The entrance to Dovedale from the south, with Thorpe Cloud on the right.

I grew up in Leek in North Staffordshire, just 14 miles to the west of Dovedale (about 25 minutes by car). My paternal grandparents, Tom and Alice Jackson, lived in the Derbyshire village of Hollington, just 10 miles south of Dovedale, between Ashbourne and Derby.

Dovedale was the destination for many family outings when I was growing up in the early 1950s. I was born in November 1948, so these two photos below must have been taken around 1952 or 1953.

Crossing Dovedale’s famous Stepping Stones, with L-R: my eldest brother Martin, my elder brother Edgar, my cousin Marion, ??, my sister Margaret, my cousin Alec, me, and my mother Lilian Jackson

With my father, Fred Jackson, my brothers Edgar and Martin, and sister Margaret. I remember sailing those yachts.

The famous Stepping Stones connect the Staffordshire bank with its counterpart on the Derbyshire side.
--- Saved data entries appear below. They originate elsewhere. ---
Lemma makeRequest_rejected method url body b e :
  net (ApiService.request_interceptor method url body b) = Rejected e ->
  ApiService.makeRequest net method url body b
  = (Rejected
       (if truthy (ApiService.response_data e) then
          new_Error (or_else (prop (ApiService.response_data e) "detail")
                       (or_else (prop (ApiService.response_data e) "message")
                          (JStr "Request failed")))
        else e),
     let b' := log_request (ApiService.request_interceptor method url body b) b in
     if ApiService.is_401 e
     then navigate_hard "/" (ls_remove "user_info" (ls_remove "access_token" b'))
     else b').
Proof.
  intros Hnet. unfold ApiService.makeRequest, try_catch.
  rewrite (axiosInstance_rejected _ _ _ _ _ Hnet).
  destruct (truthy (ApiService.response_data e)); reflexivity.
Qed.



End Gateway.



(* --------------------------------------------------------------------- *)
(** ** The 401 handler and the stored credential *)
(* --------------------------------------------------------------------- *)

(** The response interceptor removes the two keys the service wrote,
    navigates to the root, and leaves every other key where it is. *)
Lemma unauthorized_clears_service_keys net method url body b e r :
  net (ApiService.request_interceptor method url body b) = Rejected e ->
  response e = Some r -> status r = 401%Z ->
  let b' := snd (ApiService.makeRequest net method url body b) in
  localStorage b' = delete "user_info" (delete "access_token" (localStorage b))
  /\ navigations b' = "/" :: navigations b.
Proof.
  intros Hnet Hr Hs. rewrite (makeRequest_rejected _ _ _ _ _ _ Hnet).
  unfold ApiService.is_401. rewrite Hr, Hs. simpl. split; reflexivity.
Qed.

(** C4: the code at the failing input. After a login wrote
    [access_token], [user_info] and [user_id], a status request answered
    with 401 removes the first two and navigates to the root, and
    [user_id] is still stored. *)
Theorem unauthorized_leaves_user_id :
  let stringify := fun _ : value => "{}" in
  let w1 := snd (AuthProvider.login expiring_backend stringify "user@test.com" "pw"
                   (AuthProvider.initial fresh_browser)) in
  let b2 := snd (ApiService.getCampaignStatus expiring_backend "7" (AuthProvider.window w1)) in
  (localStorage (AuthProvider.window w1) !! "access_token" = Some "tok"
   /\ localStorage (AuthProvider.window w1) !! "user_info" = Some "{}"
   /\ localStorage (AuthProvider.window w1) !! "user_id" = Some "u1")
  /\ localStorage b2 !! "access_token" = None
  /\ localStorage b2 !! "user_info" = None
  /\ navigations b2 = ["/"]
  /\ localStorage b2 !! "user_id" = Some "u1".
Proof.
  vm_compute. repeat split; reflexivity.
Qed.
On the Derbyshire side there are trails up to the summit of Thorpe Cloud, or along the valley beside the river. Several spectacular limestone outcrops are exposed in the valley sides.
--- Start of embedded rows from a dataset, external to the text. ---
Lemma same_key_le (a b : Z * Q) :
  same_key a b = true <-> key_le a b /\ key_le b a.
Proof.
  unfold same_key.
  rewrite andb_true_iff, !negb_true_iff, !key_ltb_false. tauto.
Qed.

Lemma insert_by_key_filter (k : Z * Q) (x : Match) (l : list Match) :
  filter (fun m => same_key (sort_key m) k = true) (insert_by_key x l)
  = if same_key (sort_key x) k
    then x :: filter (fun m => same_key (sort_key m) k = true) l
    else filter (fun m => same_key (sort_key m) k = true) l.
Proof.
  induction l as [|y l IH]; simpl.
  - rewrite filter_cons, filter_nil.
    destruct (same_key (sort_key x) k) eqn:E.
    + rewrite decide_True by reflexivity. reflexivity.
    + rewrite decide_False by discriminate. reflexivity.
  - destruct (key_ltb (sort_key y) (sort_key x)) eqn:Hlt.
    + rewrite !filter_cons, IH.
      destruct (same_key (sort_key y) k) eqn:Ey;
        [rewrite decide_True by reflexivity
        |rewrite decide_False by discriminate; reflexivity].
      destruct (same_key (sort_key x) k) eqn:Ex; [|reflexivity].
      apply same_key_le in Ey as [_ Hky]. apply same_key_le in Ex as [Hxk _].
      pose proof (key_le_trans _ _ _ Hxk Hky) as Hxy.
      apply key_ltb_false in Hxy. congruence.
    + rewrite (filter_cons _ x).
      destruct (same_key (sort_key x) k) eqn:Ex.
      * rewrite decide_True by reflexivity. reflexivity.
      * rewrite decide_False by discriminate. reflexivity.
Qed.

(** The sort is stable: the matches of one key keep the order in which the
    loop appended them. *)
Lemma sort_by_key_stable (k : Z * Q) (l : list Match) :
  filter (fun m => same_key (sort_key m) k = true) (sort_by_key l)
  = filter (fun m => same_key (sort_key m) k = true) l.
Proof.
  induction l as [|x l IH]; simpl; [reflexivity|].
  rewrite insert_by_key_filter, filter_cons, IH.
  destruct (same_key (sort_key x) k) eqn:Ex.
  - rewrite decide_True by reflexivity. reflexivity.
  - rewrite decide_False by discriminate. reflexivity.
Qed.

Lemma StronglySorted_lookup {A} (R : relation A) (l : list A) :
  StronglySorted R l ->
  forall (i j : nat) (a b : A),
    (i < j)%nat -> l !! i = Some a -> l !! j = Some b -> R a b.
Proof.
  induction 1 as [|x l Hl IH Hx]; intros i j a b Hij Ha Hb.
  - rewrite lookup_nil in Ha. discriminate.
  - destruct j as [|j]; [lia|]. simpl in Hb.
    destruct i as [|i]; simpl in Ha.
    + injection Ha as <-. rewrite Forall_forall in Hx.
      apply Hx. eapply list_elem_of_lookup_2, Hb.
    + apply (IH i j); [lia | assumption | assumption].
Qed.

End SortFacts.

(** ** The query *)

Section QueryFacts.
Context `{B : Backend}.
Local Open Scope list_scope.

Lemma collect_results_state (raw : list (nat * Q)) (th : Q)
    (acc : list Match) (w : World) :
  snd (collect_results raw th acc w) = w.
Proof.
  revert acc. induction raw as [|[idx dist] raw IH]; intros acc; simpl.
  - reflexivity.
  - destruct (Qle_bool th (1 - dist)); [|apply IH].
    unfold bind, getattr, raise.
    destruct (ticket_ids (self w)) as [ids|]; [|reflexivity].
    destruct (ids !! idx) as [t|]; [|reflexivity].
    destruct (resolved_tickets_data (self w)) as [[df|]|]; try reflexivity.
    destruct (rows_with_id df t); [reflexivity | apply IH].
Qed.

Lemma find_similar_tickets_state (i c d : option string) (k : Z) (th : Q)
    (w : World) :
  snd (find_similar_tickets i c d k th w) = w.
Proof.
  unfold find_similar_tickets, generate_embeddings, bind, getattr, raise,
    lift, ret.
  destruct (index (self w)) as [[ix|]|] eqn:Hix; try reflexivity.
  destruct (resolved_tickets_data (self w)) as [[df|]|]; try reflexivity.
  destruct (model_encode _) as [[|v vs]|e]; try reflexivity.
  cbn beta iota. rewrite Hix.
  destruct (hnsw_knn_query ix v k) as [raw|e]; try reflexivity.
  pose proof (collect_results_state raw th [] w) as Hs.
  destruct (collect_results raw th [] w) as [[r|e] w']; simpl in Hs; subst w';
    reflexivity.
Qed.

Lemma find_similar_tickets_eq (i c d : option string) (k : Z) (th : Q)
    (w : World) (r : result (list Match)) :
  fst (find_similar_tickets i c d k th w) = r ->
  find_similar_tickets i c d k th w = (r, w).
Proof.
  intros <-. rewrite <- (find_similar_tickets_state i c d k th w) at 3.
  apply surjective_pairing.
Qed.

Lemma collect_results_ok (raw : list (nat * Q)) (th : Q) (acc res : list Match)
    (w w' : World) :
  collect_results raw th acc w = (Ok res, w') ->
  exists ms, res = acc ++ ms
             /\ Forall2 (match_of (self w)) (above_threshold th raw) ms.
Proof.
  revert acc. induction raw as [|[idx dist] raw IH]; intros acc H.
  - injection H as <- _. exists []. rewrite app_nil_r. split; constructor.
  - simpl in H. unfold above_threshold. rewrite filter_cons. simpl.
    destruct (Qle_bool th (1 - dist)) eqn:Hth.
    + rewrite decide_True by reflexivity.
      unfold bind, getattr, raise in H.
      destruct (ticket_ids (self w)) as [ids|] eqn:Hids; [|discriminate].
      destruct (ids !! idx) as [t|] eqn:Ht; [|discriminate].
      destruct (resolved_tickets_data (self w)) as [[df|]|] eqn:Hdf;
        try discriminate.
      destruct (rows_with_id df t) as [|row rest] eqn:Hrow; [discriminate|].
      apply IH in H as [ms [-> Hms]].
      exists (make_match t (1 - dist) row :: ms).
      rewrite <- app_assoc. split; [reflexivity|].
      constructor; [|exact Hms].
      exists ids, df, t, row, rest. auto.
    + rewrite decide_False by discriminate. apply IH, H.
Qed.

Lemma find_similar_tickets_ok (i c d : option string) (k : Z) (th : Q)
    (w w' : World) (results : list Match) :
  find_similar_tickets i c d k th w = (Ok results, w') ->
  exists ix df v vs raw r,
    index (self w) = Some (Some ix)
    /\ resolved_tickets_data (self w) = Some (Some df)
    /\ model_encode [create_ticket_string i c d] = Ok (v :: vs)
    /\ hnsw_knn_query ix v k = Ok raw
    /\ collect_results raw th [] w = (Ok r, w')
    /\ results = sort_by_key r.
Proof.
  unfold find_similar_tickets, generate_embeddings, bind, getattr, raise,
    lift, ret.
  intros H.
  destruct (index (self w)) as [[ix|]|] eqn:Hix; try discriminate.
  destruct (resolved_tickets_data (self w)) as [[df|]|]; try discriminate.
  destruct (model_encode _) as [[|v vs]|e] eqn:Hv; try discriminate.
  cbn beta iota in H. rewrite Hix in H.
  destruct (hnsw_knn_query ix v k) as [raw|e] eqn:Hraw; try discriminate.
  destruct (collect_results raw th [] w) as [[r|e] w''] eqn:Hr;
    try discriminate.
  injection H as <- <-.
  exists ix, df, v, vs, raw, r. auto 10.
Qed.

Lemma find_similar_tickets_run (i c d : option string) (k : Z) (th : Q)
    (w : World) (ix : Index) (df : DataFrame) (v : Vector) (vs : list Vector)
    (raw : list (nat * Q)) :
  index (self w) = Some (Some ix) ->
  resolved_tickets_data (self w) = Some (Some df) ->
  model_encode [create_ticket_string i c d] = Ok (v :: vs) ->
  hnsw_knn_query ix v k = Ok raw ->
  find_similar_tickets i c d k th w
  = match collect_results raw th [] w with
    | (Ok r, w') => (Ok (sort_by_key r), w')
    | (Raise e, w') => (Raise e, w')
    end.
Proof.
  intros Hix Hdf Hv Hraw.
  unfold find_similar_tickets, generate_embeddings, bind, getattr, raise,
    lift, ret.
  rewrite Hix, Hdf, Hv. cbn beta iota. rewrite Hix, Hraw. reflexivity.
Qed.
Looking south along the River Dove at the Stepping Stones.

My wife Steph is from Essex (to the east of London) and had never visited Dovedale until she moved to Birmingham in 1971. After we returned from South America in 1981 and set up home in Worcestershire, we took our daughters Hannah and Philippa on several occasions to enjoy the beauty that is Dovedale, the last visit being in July 2006.

My sister Margaret had friends who farmed land near Alstonefield just above Dovedale. When I was in my mid-teens (around 1964, I guess) a friend of mine and I camped for a week on that farm, and enjoyed many excursions over the lip of the valley into Dovedale. And, being in those days a keen birdwatcher, I saw for the first time (but few times since) the iconic bird of Dovedale: the dipper.

It’s a remarkable little bird, and feeds underwater, scurrying along the riverbed in search of crustaceans and the like. I came across this video showing a dipper feeding in mid-stream.

The limestone landscape of the Derbyshire dales is striking, and botanically very interesting. In 1970, after I had graduated (in geography and botany) from the University of Southampton, for a few days I assisted my friend John Rodwell (now Professor, who was a graduate student studying for his PhD under renowned plant ecologist Joyce Lambert) in his field work in Cressbrook Dale, about 18 miles north of Dovedale. It’s part of the same geological formation, and the botany is similar.